The rally today forged new highs for the year and broke significant resistance so the bulls will look to fight hard to keep the gains.  The German Constitutional Court meets next week and could throw a wet blanket over Draghi's comments.  The Fed is also lurking next week and the good data would make another round of easing harder to justify.  Then again, better economic data would be the best of all worlds though Fed intervention would lead to more of a sugar-rush type of gain.  Tomorrow's report takes added importance with today's solid ADP report.  Conflicting data would only make the Fed's job harder (as if it wasn't hard enough).  We'll see what tomorrow brings and will post further updates as warranted by the markets or the economic news. 

Monday, September 3, 2012

HERE IT COMES

While trading volume in August was the lowest in 5 years, September promises much more volume and volatility.   Kids are back in school and traders have taken the last of their summer vacations.  Combine that with the huge market making events over the next few days and the stage is set for  a make or break moment in this enduring Summer rally.  The key dates over the next couple of weeks are:

  • September 6 - The European Central Bank meets in Frankfurt, Germany.  The markets are expecting a few more details of Mario Draghi's promise of a couple of weeks ago to do whatever it takes to save the Euro.  We'll see.
  • September 7 - The August Non Farm Payrolls and Unemployment report is released.  Strength or weakness here will be evaluated to determine the likelihood of further easing by the Federal Reserve.  A weak report will likely give the Fed cover to announce more easing.  A strong report will be good for the economy and will likely preclude Fed action.  Either of these two would produce positive results for the markets.  In this case, the worst case would be a jobs report that is neither too cold or too warm - the Fed probably would not act and the markets would not get excited about the future prospects.  
  • September 12 - The German Constitutional Court meets to determine the constitutionality and legality of the European Stability Mechanism (ESM).  This will be a very significant conclusion as the ESM is key to the possibility of a European solution to their debt crisis.
  • September 12-13 - The Federal Reserve meets to determine if the US economy is poor enough to justify another round of quantitative easing or some other fiscal stimulus.  The announcement will come the afternoon of the 13th and it is widely expected that the Fed will act.  Any disappointment will lead to a sell-off in the markets.
As you can see, the next two weeks hold the key to the remainder of this year (maybe longer).  Hopefully, we will begin to get some clarity over the next 10 days.  Hold on - things are about to get interesting!

Thursday, August 30, 2012

ON A KNIFE EDGE

The markets sold off today on some less than inspiring economic news and lowered expectations of what Ben Bernanke may or may not say tomorrow.  The Dow sold off to the psychologically important 13,000 level and the S&P fell to the 1200 level.  The 1200 level is both psychologically and technically important.  A breach below this level would set the stage for lower prices.  The low volatility that has characterized this market over the last couple of weeks was interrupted today and we may well have another volatile day tomorrow as Bernanke provides clues as to the Fed's thinking.  While many expect nothing to be done tomorrow, the contrarian in me wonders...  We'll know tomorrow.  Bernanke may well want to wait to survey the upcoming jobs report before the next scheduled FOMC meeting in two weeks.  If the Fed is going to announce any new measures, the September meeting would be the logical time as October gets even more politicized.  Again, we'll see.  We are watching closely and will make appropriate portfolio adjustments as the market dictates.

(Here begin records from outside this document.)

(* ===== verification/AvatarWorker.v ===== *)
(** * Avatars on the ResourceServer (ResourceServer/src/FileWorker.cpp)

    The handler of 1601 of a file worker and [DownloadWorker::task_callback]
    for 1603: the packets of an avatar are appended to a file of the user, and
    read back by number, in Base64. The state is the disk, the tables and
    Redis; [None] is an exception, which ends the task without an answer. The
    dispatch that posts these tasks is in ResourceDispatch.v. *)

From S2P Require Import Prelude ProtocolIds JsonFields UploadFile Database ResourceDb ChatUsers ChatSession ChatLogic ChatHandlers ResourceDispatch Base64.

Definition MAX_FILE_LEN : Z := 1024 * 32.

(** ** The tables (ResourceServer/src/MysqlDao.cpp) *)

Definition GetUser (uid : Z) : Dao (option UserInfo) :=
  with_connection None (catch (query (λ d, ChatUsers.user_of d uid)) (λ _, None)).

(** ** State *)

Record astate := AState { as_disk : disk; as_db : db; as_redis : gmap bytes bytes }.

Definition A (T : Type) : Type := astate → tape → option T * astate * tape.
#[global] Instance A_ret : MRet A := λ T x s t, (Some x, s, t).
#[global] Instance A_bind : MBind A := λ T U k m s t,
  match m s t with
  | (None, s', t') => (None, s', t')
  | (Some x, s', t') => k x s' t'
  end.

Definition a_throw {T} : A T := λ s t, (None, s, t).
Definition a_need {T} (o : option T) : A T := λ s t, (o, s, t).
Definition a_io {T} (m : IO T) : A T := λ s t,
  let '(x, d, t') := m (as_disk s) t in (Some x, AState d (as_db s) (as_redis s), t').
Definition a_dao {T} (m : Dao T) : A T := λ s t,
  let '(x, d, t') := m (as_db s) t in (Some x, AState (as_disk s) d (as_redis s), t').

Definition redis_get (k : bytes) : A (option bytes) := λ s t,
  let '(o, t') := tape_next t in
  (Some (if io_ok o then option_map c_str (as_redis s !! c_str k) else None), s, t').

(** A command that changes Redis: a failure may come after it has run. *)
Definition redis_write (g : gmap bytes bytes → gmap bytes bytes) : A bool := λ s t,
  let '(o, t') := tape_next t in
  let s' := AState (as_disk s) (as_db s) (g (as_redis s)) in
  match o with
  | IoOk => (Some true, s', t')
  | IoFail 0 => (Some false, s, t')
  | IoFail (S _) => (Some false, s', t')
  end.

Definition redis_set (k v : bytes) : A bool := redis_write <[c_str k := c_str v]>.
Definition redis_del (k : bytes) : A bool := redis_write (delete (c_str k)).

(** ** Streams *)

(** [boost::filesystem::exists] throws when the status cannot be read. *)
Definition exists_path (p : path) : A bool :=
  o ← a_io syscall;
  d ← a_io get;
  if io_ok o then mret (bool_decide (p ∈ dirs d) || bool_decide (is_Some (names d !! p))) else a_throw.

(** [std::ofstream::open] with [trunc] or [app]: the inode. *)
Definition open_output (p : path) (trunc : bool) : IO (option nat) :=
  o ← syscall;
  d ← get;
  if negb (io_ok o) || negb (bool_decide (parent_path p ∈ dirs d)) || bool_decide (p ∈ dirs d) then mret None
  else
    match names d !! p with Some _ => mret tt | None => put (create_file d p) end;;
    d ← get;
    match names d !! p with
    | None => mret None
    | Some i => if trunc then put (set_bytes d i []);; mret (Some i) else mret (Some i)
    end.

(** [write] says whether the stream has taken the bytes; what it has only
    buffered is written by [close], whose failure nobody sees. *)
Definition write_and_close (i : nat) (data : bytes) : IO bool :=
  w ← syscall;
  c ← syscall;
  d ← get;
  let f := default [] (inodes d !! i) in
  match w, c with
  | IoFail k, _ => put (set_bytes d i (f ++ take k data));; mret false
  | IoOk, IoFail k => put (set_bytes d i (f ++ take k data));; mret true
  | IoOk, IoOk => put (set_bytes d i (f ++ data));; mret true
  end.

Section avatars.
Context `{JsonLib} (path_string : path → bytes).

(** ** Uploads *)

(** The answer with what the callback has captured. *)
Definition upload_reply (a : FileTask) (error : Z) : json :=
  JObject [(§ "error", jnum error); (§ "total_size", jnum (av_total a)); (§ "seq", jnum (av_seq a)); (§ "name", JString (av_name a));
           (§ "trans_size", jnum (av_trans a)); (§ "last", jnum (av_last a)); (§ "md5", JString (av_md5 a)); (§ "uid", jnum (av_uid a));
           (§ "last_seq", jnum (av_last_seq a))].

Definition file_name (p : path) : bytes := default [] (head (rcomps p)).

(** The last packet: the user's avatar in the tables and in Redis. No answer
    when the user cannot be read back. *)
Definition publish_avatar (a : FileTask) : A bool :=
  a_dao (UpdateHeadInfo (av_uid a) (file_name (av_path a)));;
  user ← a_dao (GetUser (av_uid a));
  match user with
  | None => mret false
  | Some u => redis_set (USER_BASE_INFO ++ ll_string (av_uid a)) (json_dump (JObject (user_json (av_uid a) u)));; mret true
  end.

(** [create_directories] throws when it fails. *)
Definition make_directory (dir : path) : A unit :=
  there ← exists_path dir;
  if (there : bool) then mret tt else made ← a_io (create_directories dir); if (made : bool) then mret tt else a_throw.

Definition HandleUploadHeadIcon (a : FileTask) : A (option json) :=
  decoded ← a_need (base64_decode (av_data a) false);
  make_directory (parent_path (av_path a));;
  out ← a_io (open_output (av_path a) (av_seq a =? 1));
  match out with
  | None => mret (Some (upload_reply a (ResourceErrCode_code RS_FILE_WRITE_PERMISSION)))
  | Some i =>
      written ← a_io (write_and_close i decoded);
      if negb written then mret (Some (upload_reply a (ResourceErrCode_code RS_FILE_WRITE_PERMISSION)))
      else
        answered ← (if av_last a =? 0 then mret true else publish_avatar a);
        mret (if (answered : bool) then Some (upload_reply a (CommonErrCode_code ERR_SUCCESS)) else None)
  end.

(** ** Downloads *)

Definition download_key (name : bytes) : bytes := § "file_download_" ++ name.
Definition SetDownLoadInfo (name : bytes) (i : FileInfo) : A bool := redis_set (download_key name) (json_dump (info_json i)).
Definition DelDownLoadInfo (name : bytes) : A bool := redis_del (download_key name).

Definition GetDownloadInfo (name : bytes) : A (option FileInfo) :=
  value ← redis_get (download_key name);
  match value with
  | None | Some [] => mret None
  | Some s => mret (match json_parse s with None => None | root => parse_info root end)
  end.

(** The answer with what the callback has captured. *)
Definition download_reply (a : DownloadTask) (fields : list (bytes * json)) : json :=
  JObject (fields ++ [(§ "client_path", JString (ad_client a)); (§ "name", JString (ad_name a)); (§ "req_type", JString (ad_type a))]).

Definition download_failed (a : DownloadTask) (e : ResourceErrCode) : json :=
  download_reply a [(§ "error", jnum (ResourceErrCode_code e))].

Definition download_packet (a : DownloadTask) (data : bytes) (total current : Z) : json :=
  download_reply a [(§ "error", jnum (CommonErrCode_code ERR_SUCCESS)); (§ "data", JString (base64_encode false data)); (§ "seq", jnum (ad_seq a));
    (§ "total_size", JString (ll_string total)); (§ "current_size", JString (ll_string current)); (§ "is_last", JBool (total <=? current))].

(** The first packet starts over; a later one has to be the next one. *)
Definition download_info (a : DownloadTask) (size : Z) : A (FileInfo + ResourceErrCode) :=
  if ad_seq a =? 1 then
    let info := Info (path_string (ad_path a)) (ad_name a) 1 size 0 in
    SetDownLoadInfo (ad_name a) info;; mret (inl info)
  else
    info ← GetDownloadInfo (ad_name a);
    mret (match info with
          | None => inr RS_REDIS_READ_ERR
          | Some i => if ad_seq a =? fi_seq i then inl i else inr RS_FILE_SEQ_INVALID
          end).

(** [seekg] and [read] of at most one packet. *)
Definition read_packet (f : bytes) (offset : Z) : IO bytes :=
  o ← syscall; mret (if offset <? 0 then [] else read_range f offset MAX_FILE_LEN o).

(** The packet that starts at [offset], and the record of the progress. *)
Definition send_packet (a : DownloadTask) (f : bytes) (info : FileInfo) (offset : Z) : A json :=
  data ← a_io (read_packet f offset);
  if bool_decide (data = []) then mret (download_failed a RS_FILE_READ_FAILED)
  else
    let current := offset + zlen data in
    (if fi_total info <=? current then DelDownLoadInfo (ad_name a)
     else SetDownLoadInfo (ad_name a) (Info (fi_path info) (fi_name info) (s32 (fi_seq info + 1)) (fi_total info) current));;
    mret (download_packet a data (fi_total info) current).

(** [tellg] at the end of the file is -1 when it fails. *)
Definition file_size (f : bytes) : IO Z := o ← syscall; mret (if io_ok o then zlen f else -1).

Definition DownloadAvatar (a : DownloadTask) : A json :=
  there ← exists_path (ad_path a);
  if negb there then mret (download_failed a RS_FILE_NOT_EXISTS)
  else
    o ← a_io syscall;
    d ← a_io get;
    match (if io_ok o then content d (ad_path a) else None) with
    | None => mret (download_failed a RS_FILE_READ_PERMISSION)
    | Some f =>
        size ← (if ad_seq a =? 1 then a_io (file_size f) else mret 0);
        info ← download_info a size;
        match info with
        | inr e => mret (download_failed a e)
        | inl info =>
            let offset := (ad_seq a - 1) * MAX_FILE_LEN in
            if fi_total info <=? offset then mret (download_failed a RS_FILE_OFFSET_INVALID) else send_packet a f info offset
        end
    end.

End avatars.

Wednesday, August 15, 2012

HO HUM

The markets continued their meandering ways today with the S&P barely moving above the flat line.  Over the last 6 trading days the S&P is up .3% with extremely low volatility.  With options expiring Friday and more earnings after the bell today, volatility could pick up.  Volume has been anemic, which is typical of this time of year, which can make for sudden moves either way.  Certainly volatility will pick up significantly with the Fed's meeting at the end of this month and the European Central Bank's meeting in early September.  It is no secret that the market is betting on either Bernanke (Fed) or Draghi (ECB) coming to the rescue in the next month.  A disappointment from either could start a significant sell-off as the market doesn't like surprises and at least some of the potential accommodative policies have been baked into stock prices.  Bernanke is in a bit of a hard place.  He knows that Wall Street is largely expecting him to act in two weeks but while the economy is struggling it is showing slow improvement.  Additionally, with a 1.5% economic growth rate the market is already ahead of itself by many measures and any Fed easing would only serve to further the over-reach.  Finally, Bernanke has made a point to try and separate politics from his job function and the closer we get to the election the more it looks like any move is politically motivated (whether true or not).  Draghi has his own challenges in trying to pull together consensus from all of the Euro Zone members and getting Germany to sign off on any new plan.  All in all, risk remains high in our way of thinking. 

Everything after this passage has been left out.